My beloved Washington Nationals are sitting at .500 (46-46) at the all-star break. This wasn’t supposed to be their year, so my pleasure at this better-than-expected record may well prove to be fool’s gold. This is a team that aspires to greatness someday, well in the future. The futility of the present is symbolized by Racing President Teddy Roosevelt, always grinning, always losing.
As a writer, I invent happy endings that may never happen. The other night, Jayson Werth, the team’s most expensive free agent acquisition to date, had a chance to become a hero and turn his disappointing season around. He’s a perfect character for such a story. Despite a horrendous batting slump, he carries himself like a team leader, a confident athlete who understands the ups and downs of baseball, and an all-around cool dude. It was all set up for him to break out in a big way in the bottom of the ninth inning.
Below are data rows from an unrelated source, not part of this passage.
Lemma listenServeAndHandleErrs_closed_is_nil_witness :
  snd (listenServeAndHandleErrs (λ _, Some ErrServerClosed)
         (lkService "dev" 8080 negroni)) = None
  ∧ snd (listenServeAndHandleErrs (λ _, Some (Err "bind: address already in use"))
           (lkService "dev" 8080 negroni))
    = Some (Err "bind: address already in use").
Proof.
  split.
  - apply (listenServeAndHandleErrs_closed_is_nil
             (λ _, Some ErrServerClosed)); [discriminate|reflexivity].
  - apply (listenServeAndHandleErrs_closed_is_nil
             (λ _, Some (Err "bind: address already in use")));
      [discriminate|reflexivity|discriminate].
Defined.

Lemma main_exit_reflects_catcher_witness :
  ∃ s,
    run main_8080 failing_schedule = Some s
    ∧ mainpc s = MExited 1
    ∧ catcher s ≡ₚ captured s
    ∧ Err "listen tcp 127.0.0.1:2285: bind: address already in use"
        ∈ catcher s
    ∧ Err "context canceled" ∈ catcher s
    ∧ catcher s ≠ [].
Proof.
  eexists. split; [vm_compute; reflexivity|]. split; [reflexivity|].
  match goal with
  | |- catcher ?s ≡ₚ _ ∧ _ =>
      destruct (main_exit_reflects_catcher "dev" 8080 negroni pprof
                  failing_schedule s 1)
        as (Hperm & Hlisten & Hshut & Hcode & _);
        [vm_compute; reflexivity|reflexivity|]
  end.
  split; [exact Hperm|]. split; [|split].
  - apply (Hlisten 1%nat
             (Some (Err "listen tcp 127.0.0.1:2285: bind: address already in use"))
             (pprofService "dev" pprof));
      [|reflexivity|reflexivity].
    unfold failing_schedule. by left.
  - apply (Hshut 1%nat). unfold failing_schedule.
    do 4 right. by left.
  - by apply Hcode.
Defined.

(** A run of [main] with no error at all ends with status 0. *)
Lemma main_exit_clean :
  ∃ s, run main_8080 clean_schedule = Some s
       ∧ mainpc s = MExited 0 ∧ catcher s = [].
Proof. eexists. split; [vm_compute; reflexivity|]. done. Qed.

Lemma graceful_shutdown_waits_for_all_witness :
  (∃ s', step main_8080 Signal = Some s'
     ∧ Some <$> (target <$> shutdowns s')
       = main_servers "dev" 8080 negroni pprof)
  ∧ ∃ s,
      run main_8080 [Signal] = Some s
      ∧ Some <$> (target <$> shutdowns s)
        = main_servers "dev" 8080 negroni pprof
      ∧ (∀ t, t ∈ shutdowns s → Deadline (shutdown_ctx t) = None)
      ∧ is_Some (step s (ShutdownReturns 1 None)).
Proof.
  split.
  - destruct (graceful_shutdown_waits_for_all "dev" 8080 negroni pprof
                [] main_8080 eq_refl) as (Hsignal & _).
    destruct (Hsignal eq_refl) as (s' & Hstep & Htargets & _).
    by exists s'.
  - eexists. split; [vm_compute; reflexivity|].
    match goal with
    | |- _ <$> (_ <$> shutdowns ?s) = _ ∧ _ =>
        destruct (graceful_shutdown_waits_for_all "dev" 8080 negroni pprof
                    [Signal] s)
          as (_ & Htargets & Hctx & Hfree & _);
          [vm_compute; reflexivity|]
    end.
    split; [by apply Htargets|]. split.
    + intros t Ht. by destruct (Hctx t Ht).
    + eapply (Hfree 1%nat); reflexivity.
Defined.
The Nats were down by one run, with the tying and winning runs on base. Boos were raining down on him. I just knew he was about to silence those boos and win the game. He’d done it often enough in the past, when he was the opposition. How could such a perfect scenario fail to materialize?
If I were writing this story, Jayson Werth would have blasted the ball to kingdom come instead of grounding into the typical double play. He would go on earning his huge salary from that night on, which nobody would begrudge him, since he would be propelling the Nats toward their first winning season. And incidentally, Teddy’s losing streak would end, since it would no longer be a suitable metaphor. I guess I’ll keep on dreaming, until reality provides a better alternative than my dreams.